"""
(* ===== verification/TcpStack.v ===== *)
(** * The TCP stack: tables, dispatch and the handshake

    [Initialize]'s dispatcher, [VListen], [VConnect], [VAccept], [deleteTCB].  A
    socket is a pointer shared by the table and its owner: here the table's entry
    is the socket, and the operations that own one update the entry.

    What the environment decides is an argument: the values of [rand.Intn], and
    the messages and timeouts a waiting call sees, as a list; a call that has used
    up the list is still waiting ([Block]).  In SYN_SENT the Go socket has nil
    buffers and mutexes; the calls on a socket panic in that state. *)
From S2P Require Import Prelude Netip Netstack Utils Config Node Pq TcpTypes TcpRing TcpReceiver.
Local Open Scope Z_scope.
Local Open Scope go_scope.

Definition Initialize_stack (n : Node) : TCPStack := mkStack ∅ (IpAddr n) ∅ 0.

Definition flipSocketKeyFields (k : SocketTableKey) : SocketTableKey :=
  mkKey (RemoteAddr k) (RemotePort k) (LocalAddr k) (LocalPort k).

Definition listen_key (port : Z) : SocketTableKey := mkKey AddrZero port AddrZero 0.

(** ** Dispatch *)
Inductive target : Type :=
  | ToNormal (k : SocketTableKey)   (** [sock.normalChan <- received] *)
  | ToListen (k : SocketTableKey)   (** [sock.listenChan <- received] *)
  | Dropped.

Definition dispatch_listen (t : TCPStack) (received : TCPInfo) : outcome target :=
  let k := listen_key (RemotePort (ti_key received)) in
  match SocketTable t !! k with
  | Some (Listening _) => Ret (ToListen k)
  | Some (Normal _) => Panic "interface conversion"
  | None => Ret Dropped
  end.
(** C12. Closing between two ends that are at rest and have sent no data under the
    numbers involved: neither end's [unackedNums] may hold the number the other's FIN
    acknowledges.  Then [VClose] on one end, the FIN/ACK exchange, then [VClose] on the
    other, takes the first end through FIN_WAIT_1 and FIN_WAIT_2 to TIME_WAIT, where a
    goroutine will delete it, and the second through CLOSE_WAIT and LAST_ACK out of its
    stack's table.  And the condition is needed: where the peer's map does hold the
    number (entries are never deleted, so an end that has sent data fails it), the peer
    takes the FIN for an ACK, answers nothing and stays ESTABLISHED. *)
Theorem orderly_close (na nb : Node) (ta tb : TCPStack) (a b : NormalSocket) :
  quiet a -> quiet b -> state a = ESTABLISHED -> state b = ESTABLISHED -> peers a b ->
  (forall p, payload p = [] -> destIp p = RemoteAddr (sk a) -> exists e, send_segment na p = Ret e) ->
  (forall p, payload p = [] -> destIp p = RemoteAddr (sk b) -> exists e, send_segment nb p = Ret e) ->
  SID_to_sk tb !! SID b = Some (sk b) ->
  (unrecorded b (cumReadNXT a) -> unrecorded a (u32 (cumWriteUNA a + 1)) ->
  exists a1 a2 a3 a4 a5 b1 b2 b3 b4 b5 tb' ack1 ack2 e1 e2,
    VClose na a = Ret (None, a1, e1) /\ state a1 = FIN_WAIT_1 /\
    ReceiverThread_body b (seg_info (LocalAddr (sk b)) (fin_segment a)) = Ret (b1, Reply ack1) /\
    state b1 = CLOSE_WAIT /\
    ReceiverThread_body a1 (seg_info (LocalAddr (sk a)) ack1) = Ret (a2, NoReply) /\
    closer_delete a2 = Ret a3 /\ closer_finish ta a3 = Ret (ta, a4) /\ state a4 = FIN_WAIT_2 /\
    VClose nb b1 = Ret (None, b2, e2) /\ state b2 = LAST_ACK /\
    ReceiverThread_body a4 (seg_info (LocalAddr (sk a)) (fin_segment b1)) = Ret (a5, Reply ack2) /\
    state a5 = TIME_WAIT /\ reapers a5 = S (reapers a) /\
    ReceiverThread_body b2 (seg_info (LocalAddr (sk b)) ack2) = Ret (b3, NoReply) /\
    closer_delete b3 = Ret b4 /\ closer_finish tb b4 = Ret (tb', b5) /\
    SocketTable tb' !! sk b = None) /\
  (~ unrecorded b (cumReadNXT a) -> forall b' r,
    ReceiverThread_body b (seg_info (LocalAddr (sk b)) (fin_segment a)) = Ret (b', r) ->
    state b' = ESTABLISHED /\ r = NoReply).
Proof.
  intros (Am & Au & Af & Ac & Aq & Aw & Ar & As) (Bm & Bu & Bf & Bc & Bq & Bw & Br & Bs) Ea Eb (Pk & P1 & P2)
    Sa Sb Hsid.
  split; [|intros Nb b' r Hr; by apply (receive_recorded_fin b (fin_segment a)) in Hr].
  intros Nb Na.
  destruct (Sa (fin_segment a)) as [e1 He1]; [done..|].
  destruct (VClose_ok na a FIN_WAIT_1 e1) as (Sq & a1 & V1 & Ea1); [by rewrite Ea|done..|by rewrite Ea|done|].
  destruct (receive_fin b (seg_info (LocalAddr (sk b)) (fin_segment a)) CLOSE_WAIT)
    as (b1 & R1 & T1 & C1 & M1 & U1 & F1 & N1 & Cl1 & Q1 & K1 & W1 & L1 & I1 & _); try done.
  { rewrite Bf. set_solver. }
  { cbn [seg_info SeqNum]. by rewrite Sq. }
  { by left. }
  set (ti1 := seg_info (LocalAddr (sk b)) (fin_segment a)) in *.
  destruct (receive_fin_ack a1 (seg_info (LocalAddr (sk a)) (ack_segment b1 ti1)) (u32 (cumWriteUNA a + 1)) FIN_WAIT_1)
    with (t := ta) as (a2 & a3 & R2 & D2 & F2 & X2 & M2 & U2 & N2 & Q2 & C2 & K2 & I2 & Rp2);
    try (by subst a1); try (by left).
  { cbn [seg_info AckNum ack_segment ackNum]. by rewrite C1, P2. }
  cbv iota in X2. set (a4 := set_state (set_closer a3 NoCloser) FIN_WAIT_2) in *.
  destruct (Sb (fin_segment b1)) as [e2 He2]; [done|cbn; by rewrite K1|].
  destruct (VClose_ok nb b1 LAST_ACK e2) as (Sq2 & b2 & V2 & Eb2);
    [by rewrite T1|done|done|by rewrite F1|by rewrite W1|by rewrite L1|by rewrite T1|done|].
  destruct (receive_fin a4 (seg_info (LocalAddr (sk a)) (fin_segment b1)) TIME_WAIT)
    as (a5 & R3 & T3 & C3 & _ & _ & _ & _ & _ & _ & _ & _ & _ & _ & Rp3).
  { exact M2. }
  { exact U2. }
  { change (earlyPQ a4) with (earlyPQ a3). rewrite Q2, Ea1. exact Aq. }
  { reflexivity. }
  { change (unackedFINs a4) with (unackedFINs a3). rewrite F2. set_solver. }
  { change (unackedNums a4) with (unackedNums a3). rewrite N2, Ea1. cbn. by rewrite C1, P2. }
  { cbn [seg_info SeqNum]. rewrite Sq2, L1. change (cumReadNXT a4) with (cumReadNXT a3). rewrite C2, Ea1. by cbn. }
  { right. by split. }
  set (ti2 := seg_info (LocalAddr (sk a)) (fin_segment b1)) in *.
  destruct (receive_fin_ack b2 (seg_info (LocalAddr (sk b)) (ack_segment a5 ti2)) (u32 (cumWriteUNA b1 + 1)) LAST_ACK)
    with (t := tb) as (b3 & b4 & R4 & D4 & F4 & X4 & M4 & U4 & N4 & Q4 & C4 & K4 & I4 & _);
    try (by subst b2); try (by right).
  { cbn [seg_info AckNum ack_segment ackNum]. rewrite C3, L1, <- P1.
    change (cumReadNXT a4) with (cumReadNXT a3). rewrite C2, Ea1. by cbn. }
  eexists a1, a2, a3, a4, a5, b1, b2, b3, b4, _, _, _, _, e1, e2.
  split; [exact V1|]. split; [by rewrite Ea1|]. split; [exact R1|]. split; [done|]. split; [exact R2|].
  split; [exact D2|]. split; [exact X2|]. split; [done|]. split; [exact V2|]. split; [by rewrite Eb2|].
  split; [exact R3|]. split; [done|]. split.
  { rewrite Rp3. simpl. change (reapers a4) with (reapers a3). by rewrite Rp2, Ea1. }
  split; [exact R4|]. split; [exact D4|]. split; [exact X4|].
  unfold deleteTCB. cbn [SocketTable getSID]. cbn [set_closer SID]. rewrite I4, Eb2. cbn [set_closer set_unackedFINs set_state SID].
  rewrite I1, Hsid. cbn. apply lookup_delete_eq.
Qed.
End orderly.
"""
# Exercise requirements
In the listing above, find the line with "destruct (receive_fin a4" and the line with "change (unackedNums a4)". Output those two lines and every line between them, exactly as written.

# Response below
  destruct (receive_fin a4 (seg_info (LocalAddr (sk a)) (fin_segment b1)) TIME_WAIT)
    as (a5 & R3 & T3 & C3 & _ & _ & _ & _ & _ & _ & _ & _ & _ & _ & Rp3).
  { exact M2. }
  { exact U2. }
  { change (earlyPQ a4) with (earlyPQ a3). rewrite Q2, Ea1. exact Aq. }
  { reflexivity. }
  { change (unackedFINs a4) with (unackedFINs a3). rewrite F2. set_solver. }
  { change (unackedNums a4) with (unackedNums a3). rewrite N2, Ea1. cbn. by rewrite C1, P2. }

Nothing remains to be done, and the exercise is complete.